● THE TASK
Write out exactly the lines below that run from the one containing "destruct (app_split _" through the one containing "- rewrite fragments_cons, blen_app.", both included, with no other lines.
══════════
Definition part_ok (part : bytes * bytes) : Prop :=
  blen part.1 <= max_frame_size setting /\ blen part.1 < 2 ^ 62 /\
  (is_server = true -> length part.2 = 4%nat).

(** A reader between two frames of a message of kind [op]: [acc] is read, the next frame is [o]. *)
Definition between (op o : WsOpcode) (acc : bytes) (st : state) : Prop :=
  reading st /\ rs_message st = acc /\ (op = WsText \/ op = WsBinary) /\
  if rs_first_frame st then o = op /\ acc = [] else o = WsContinuation /\ rs_opcode st = op.

Lemma fragment_wf o p fin :
  (o = WsText \/ o = WsBinary \/ o = WsContinuation) -> blen p < 2 ^ 62 ->
  (o = WsText -> fin = true -> is_utf8 p) -> ws_frame_wf (build_message o p fin).
Proof.
  intros Ho Hl Ht. split; simpl; try done; try lia; by destruct Ho as [->|[->| ->]].
Qed.

Lemma fragment_wire o fin part :
  part_ok part ->
  fragment o fin part = wire (received (build_message o part.1 fin) is_server part.2 fresh) is_server.
Proof. intros (_ & _ & Hk). by apply ws_encode_received. Qed.

(** One whole fragment at the front of the ring. *)
Lemma turn_fragment op o acc st iovecs fin part rest :
  between op o acc st -> part_ok part ->
  concat iovecs = fragment o fin part ++ rest -> blen (concat iovecs) < 2 ^ 64 ->
  (fin = true -> op = WsText -> is_utf8 (acc ++ part.1)) ->
  blen (acc ++ part.1) <= max_message_size setting ->
  parse_turn simd setting is_server callback iovecs st =
  after_frame fin (absorbed st o part.1 (blen (fragment o fin part))).
Proof.
  intros (Hr & Hmsg & Hop & Hst) Hpart Hd H64 Hutf Hmax. pose proof Hpart as (Hmf & Hmf2 & Hk).
  assert (o = WsText \/ o = WsBinary \/ o = WsContinuation) as Ho
    by (destruct (rs_first_frame st), Hop, Hst; subst; auto).
  assert (o = WsText -> fin = true -> is_utf8 part.1) as Ht.
  { intros -> Hfin. destruct (rs_first_frame st); [|by destruct Hst]. destruct Hst as [<- ->]. by apply Hutf. }
  unfold parse_turn. rewrite fromIOVec_flat, Hd, fragment_wire by done. fold fresh.
  rewrite parse_received by (done || by apply fragment_wf). cbv zeta. rewrite <- fragment_wire by done.
  cbn [received built ws_header ws_payload ws_fin ws_opcode ws_payload_length build_message build_payload
       build_fin build_opcode builder_start].
  rewrite (proj2 (Z.ltb_ge (max_frame_size setting) _)) by done.
  assert (isControlFrame o = false) as -> by by destruct Ho as [->|[->| ->]].
  change (rs_first_frame (consume _ st)) with (rs_first_frame st).
  assert ((rs_first_frame st && bool_decide (o = WsContinuation)) = false) as ->
    by (destruct (rs_first_frame st); [destruct Hst as [-> _]; by destruct Hop as [->| ->]|done]).
  assert ((negb (rs_first_frame st) && negb (bool_decide (o = WsContinuation))) = false) as ->
    by (destruct (rs_first_frame st); [done|by destruct Hst as [-> _]]).
  set (n := blen (fragment o fin part)).
  assert ((if rs_first_frame st then set_message part.1 o false (consume n st)
           else set_message (rs_message (consume n st) ++ part.1) (rs_opcode (consume n st)) false (consume n st)) =
          absorbed st o part.1 n) as ->.
  { unfold absorbed. cbn [consume rs_message rs_opcode]. destruct (rs_first_frame st); [|done].
    destruct Hst as [_ Hacc]. by rewrite Hmsg, Hacc. }
  change (rs_message (absorbed st o part.1 n)) with (rs_message st ++ part.1). rewrite Hmsg.
  rewrite (proj2 (Z.ltb_ge _ _)) by done. unfold after_frame. destruct fin; [|done].
  assert ((bool_decide (rs_opcode (absorbed st o part.1 n) = WsText) && negb (bool_decide (o = WsText) && true) &&
           negb (isValidUtf8Bytes simd (acc ++ part.1))) = false) as ->; [|done].
  destruct (bool_decide_reflect (rs_opcode (absorbed st o part.1 n) = WsText)) as [Hot|]; [|done].
  assert (op = WsText) as Hopt
    by (simpl in Hot; destruct (rs_first_frame st); destruct Hst as [? ?]; congruence).
  rewrite (proj2 (isValidUtf8Bytes_spec simd _)) by auto. apply andb_false_r.
Qed.
Lemma blen_fragment o fin part : part_ok part -> blen part.1 < blen (fragment o fin part).
Proof.
  intros (_ & _ & Hk). unfold fragment. rewrite blen_encode by done.
  unfold wsFrameHeaderLength. simpl. repeat case_match; lia.
Qed.

(** A strict part of a fragment: the reader waits for more. *)
Lemma turn_prefix op o acc st iovecs fin part more :
  between op o acc st -> part_ok part ->
  (o = WsText -> fin = true -> is_utf8 part.1) ->
  concat iovecs ++ more = fragment o fin part -> more <> [] -> blen (concat iovecs) < 2 ^ 64 ->
  parse_turn simd setting is_server callback iovecs st = Return (need_more setting st).
Proof.
  intros (_ & _ & Hop & Hst) Hpart Ht Hd Hmore H64. unfold parse_turn. rewrite fromIOVec_flat by done. fold fresh.
  rewrite fragment_wire in Hd by done. destruct Hpart as (_ & H62 & Hk).
  rewrite (parse_prefix_incomplete simd (build_message o part.1 fin) is_server part.2 fresh _ more); try done.
  apply fragment_wf; [|done|done]. destruct (rs_first_frame st), Hop, Hst; subst; auto.
Qed.

(** The limit of [need_more] is out of reach while twice what was received fits. *)
Definition within (T : Z) (st : state) : Prop :=
  0 <= rs_total_received st <= T /\ blen (rs_message st) + blen (rb_view (rs_ring st)) <= T /\
  2 * T <= max_message_size setting /\ 2 * T < 2 ^ 64.

Lemma need_more_within T st : reading st -> within T st -> need_more setting st = (false, st).
Proof.
  intros (Hok & _) (H1 & H2 & H3 & H4). unfold need_more. rewrite rb_readable_view by done.
  pose proof (blen_nonneg (rs_message st)). pose proof (blen_nonneg (rb_view (rs_ring st))).
  rewrite wrap64_small by lia. by rewrite (proj2 (Z.ltb_ge _ _)) by lia.
Qed.

(** Where the reader stands in the stream: [parts] are still to come, the ring holds the front of
    their octets and [more] the rest. *)
Record standing (op : WsOpcode) (total more rest : bytes) (T : Z) (o : WsOpcode) (acc : bytes)
    (parts : list (bytes * bytes)) (st : state) : Prop := {
  sd_between : between op o acc st;
  sd_parts : parts <> [] /\ Forall part_ok parts;
  sd_stream : rb_view (rs_ring st) ++ more = fragments o parts ++ rest;
  sd_total : acc ++ payloads parts = total;
  sd_limit : within T st
}.

Lemma fragments_cons o part parts :
  fragments o (part :: parts) =
  fragment o (bool_decide (parts = [])) part ++ fragments WsContinuation parts.
Proof. destruct parts; [by rewrite app_nil_r|done]. Qed.

Lemma absorbed_between op o acc st part n :
  between op o acc st -> 0 <= n -> between op WsContinuation (acc ++ part) (absorbed st o part n).
Proof.
  intros (Hr & Hmsg & Hop & Hst) Hn. split; [by apply absorbed_reading|]. simpl. rewrite Hmsg.
  split_and!; [done|done|done|]. by destruct (rs_first_frame st), Hst.
Qed.

Lemma standing_next op total more rest T o acc part parts st view' :
  standing op total more rest T o acc (part :: parts) st -> parts <> [] ->
  rb_view (rs_ring st) = fragment o false part ++ view' ->
  standing op total more rest T WsContinuation (acc ++ part.1) parts
    (absorbed st o part.1 (blen (fragment o false part))).
Proof.
  intros [Hb [_ Hp] Hs Ht Hl] Hne Hv. apply Forall_cons in Hp as [Hpart Hp].
  pose proof (blen_fragment o false part Hpart) as Hlt. pose proof (blen_nonneg part.1).
  pose proof Hb as ((Hok & _) & Hmsg & _).
  destruct (rb_consume_view (rs_ring st) (blen (fragment o false part)) Hok ltac:(lia)) as (_ & _ & Hv').
  rewrite Hv, drop_blen in Hv'. split.
  - by apply absorbed_between; [|lia].
  - done.
  - cbn [absorbed set_message consume rs_ring]. rewrite Hv'.
    rewrite Hv, fragments_cons, bool_decide_eq_false_2, <- !app_assoc in Hs by done. by apply app_inv_head in Hs.
  - rewrite <- Ht. unfold payloads. simpl. by rewrite app_assoc.
  - destruct Hl as (H1 & H2 & H3 & H4). split_and!; try (done || apply H1).
    cbn [absorbed set_message consume rs_ring rs_message]. rewrite Hv'. rewrite Hv in H2.
    rewrite !blen_app in *. lia.
Qed.
(** What the loop leaves: still waiting inside the stream, or done with the message. *)
Definition loop_left (op : WsOpcode) (total more rest : bytes) (T : Z) (st : state) (b : bool) (st' : state) :
    Prop :=
  rs_control st' = rs_control st /\ rb_capacity (rs_ring st') = rb_capacity (rs_ring st) /\
  rs_total_received st' = rs_total_received st /\
  if b then rs_error st' = None /\ rs_message st' = total /\ rs_opcode st' = op /\
            rb_ok (rs_ring st') /\ rb_view (rs_ring st') ++ more = rest
  else exists o acc parts, standing op total more rest T o acc parts st' /\
         blen (rb_view (rs_ring st')) < blen (fragments o parts).

Lemma payloads_cons part parts : payloads (part :: parts) = part.1 ++ payloads parts.
Proof. done. Qed.

Lemma loop_last op total more rest T o acc part st view' :
  standing op total more rest T o acc [part] st ->
  rb_view (rs_ring st) = fragment o true part ++ view' ->
  loop_left op total more rest T st true (absorbed st o part.1 (blen (fragment o true part))).
Proof.
  intros [Hb [_ Hp] Hs Ht _] Hv. apply Forall_cons in Hp as [Hpart _].
  pose proof Hb as ((Hok & _ & He & _) & Hmsg & _ & Hst).
  destruct (rb_consume_view (rs_ring st) (blen (fragment o true part)) Hok (blen_nonneg _)) as (Hok' & Hc' & Hv').
  rewrite Hv, drop_blen in Hv'. split_and!; try done.
  - cbn [absorbed set_message consume rs_message]. rewrite Hmsg, <- Ht, payloads_cons. by rewrite app_nil_r.
  - cbn [absorbed set_message consume rs_opcode]. destruct (rs_first_frame st); by destruct Hst.
  - cbn [absorbed set_message consume rs_ring]. rewrite Hv'. cbn [fragments] in Hs.
    rewrite Hv, <- app_assoc in Hs. by apply app_inv_head in Hs.
Qed.

Lemma app_split (a b c d : bytes) :
  a ++ b = c ++ d -> (exists m, a ++ m = c /\ m <> []) \/ exists m, a = c ++ m /\ m ++ b = d.
Proof.
  intros E. destruct (Nat.lt_ge_cases (length a) (length c)) as [Hl|Hl].
  - left. exists (drop (length a) c). split.
    + rewrite <- (take_drop (length a) c) at 2. f_equal. apply (f_equal (take (length a))) in E.
      by rewrite take_app_length, take_app_le in E by lia.
    + intros Hd. apply (f_equal length) in Hd. rewrite length_drop in Hd. simpl in Hd. lia.
  - right. exists (drop (length c) a). split.
    + rewrite <- (take_drop (length c) a) at 1. f_equal. apply (f_equal (take (length c))) in E.
      by rewrite take_app_le, take_app_length in E by lia.
    + apply (f_equal (drop (length c))) in E. by rewrite drop_app_le, drop_app_length in E by lia.
Qed.

Lemma turn_standing op total more rest T o acc part parts st :
  standing op total more rest T o acc (part :: parts) st ->
  (op = WsText -> is_utf8 total) -> blen total <= max_message_size setting ->
  let fin := bool_decide (parts = []) in
  (loop_turn simd setting is_server callback false st = Return (false, st) /\
   blen (rb_view (rs_ring st)) < blen (fragments o (part :: parts))) \/
  exists v, rb_view (rs_ring st) = fragment o fin part ++ v /\
    loop_turn simd setting is_server callback false st =
    after_frame fin (absorbed st o part.1 (blen (fragment o fin part))).
Proof.
  intros [Hb [_ Hp] Hs Ht Hl] Hutf Hmax fin. apply Forall_cons in Hp as [Hpart Hp].
  pose proof Hb as (Hr & _ & _ & Hst). pose proof Hr as (Hok & Hc & _).
  rewrite fragments_cons, <- app_assoc in Hs. fold fin in Hs.
  assert (fin = true -> acc ++ part.1 = total) as Hfin.
  { intros E%bool_decide_eq_true. subst parts. rewrite <- Ht, payloads_cons. by rewrite app_nil_r. }
  pose proof (rb_read_concat _ Hok) as Hcat. pose proof (rb_read_empty _ Hok) as [Hemp _].
  pose proof (rb_bounded _ Hok). pose proof (blen_fragment o fin part Hpart) as Hpos.
  pose proof (blen_nonneg part.1). unfold loop_turn.
  destruct (app_split _ _ _ _ Hs) as [(m & Hm & Hne)|(v & Hv & Hv')]; [left|right]; [split|exists v; split; [done|]].
  - destruct (rb_read_iovecs (rs_ring st)) as [|iov iovs]; [done|].
    rewrite <- (need_more_within T st Hr Hl).
    apply (turn_prefix op o acc st _ fin part m); rewrite ?Hcat; try (done || lia).
    intros -> Hft. destruct (rs_first_frame st); [|by destruct Hst]. destruct Hst as [<- Hacc].
    specialize (Hfin Hft). rewrite Hacc in Hfin. simpl in Hfin. rewrite Hfin. by apply Hutf.
  - rewrite fragments_cons, blen_app. fold fin. apply (f_equal blen) in Hm. rewrite blen_app in Hm.
    assert (0 < blen m) by (destruct m; [done|unfold blen; simpl; lia]).
    pose proof (blen_nonneg (fragments WsContinuation parts)). lia.
  - assert (blen (acc ++ part.1) <= blen total) as Hle.
    { rewrite <- Ht, payloads_cons, !blen_app. pose proof (blen_nonneg (payloads parts)). lia. }
    destruct (rb_read_iovecs (rs_ring st)) as [|iov iovs].
    { rewrite (Hemp eq_refl) in Hv. apply (f_equal blen) in Hv. rewrite blen_app, (@blen_nil byte) in Hv.
      pose proof (blen_nonneg v). lia. }
    apply (turn_fragment op o acc st _ fin part v); rewrite ?Hcat; try (done || lia).
    intros Hft Hopt. rewrite Hfin by done. by apply Hutf.
Qed.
══════════
● PROBLEM SOLUTION
  destruct (app_split _ _ _ _ Hs) as [(m & Hm & Hne)|(v & Hv & Hv')]; [left|right]; [split|exists v; split; [done|]].
  - destruct (rb_read_iovecs (rs_ring st)) as [|iov iovs]; [done|].
    rewrite <- (need_more_within T st Hr Hl).
    apply (turn_prefix op o acc st _ fin part m); rewrite ?Hcat; try (done || lia).
    intros -> Hft. destruct (rs_first_frame st); [|by destruct Hst]. destruct Hst as [<- Hacc].
    specialize (Hfin Hft). rewrite Hacc in Hfin. simpl in Hfin. rewrite Hfin. by apply Hutf.
  - rewrite fragments_cons, blen_app. fold fin. apply (f_equal blen) in Hm. rewrite blen_app in Hm.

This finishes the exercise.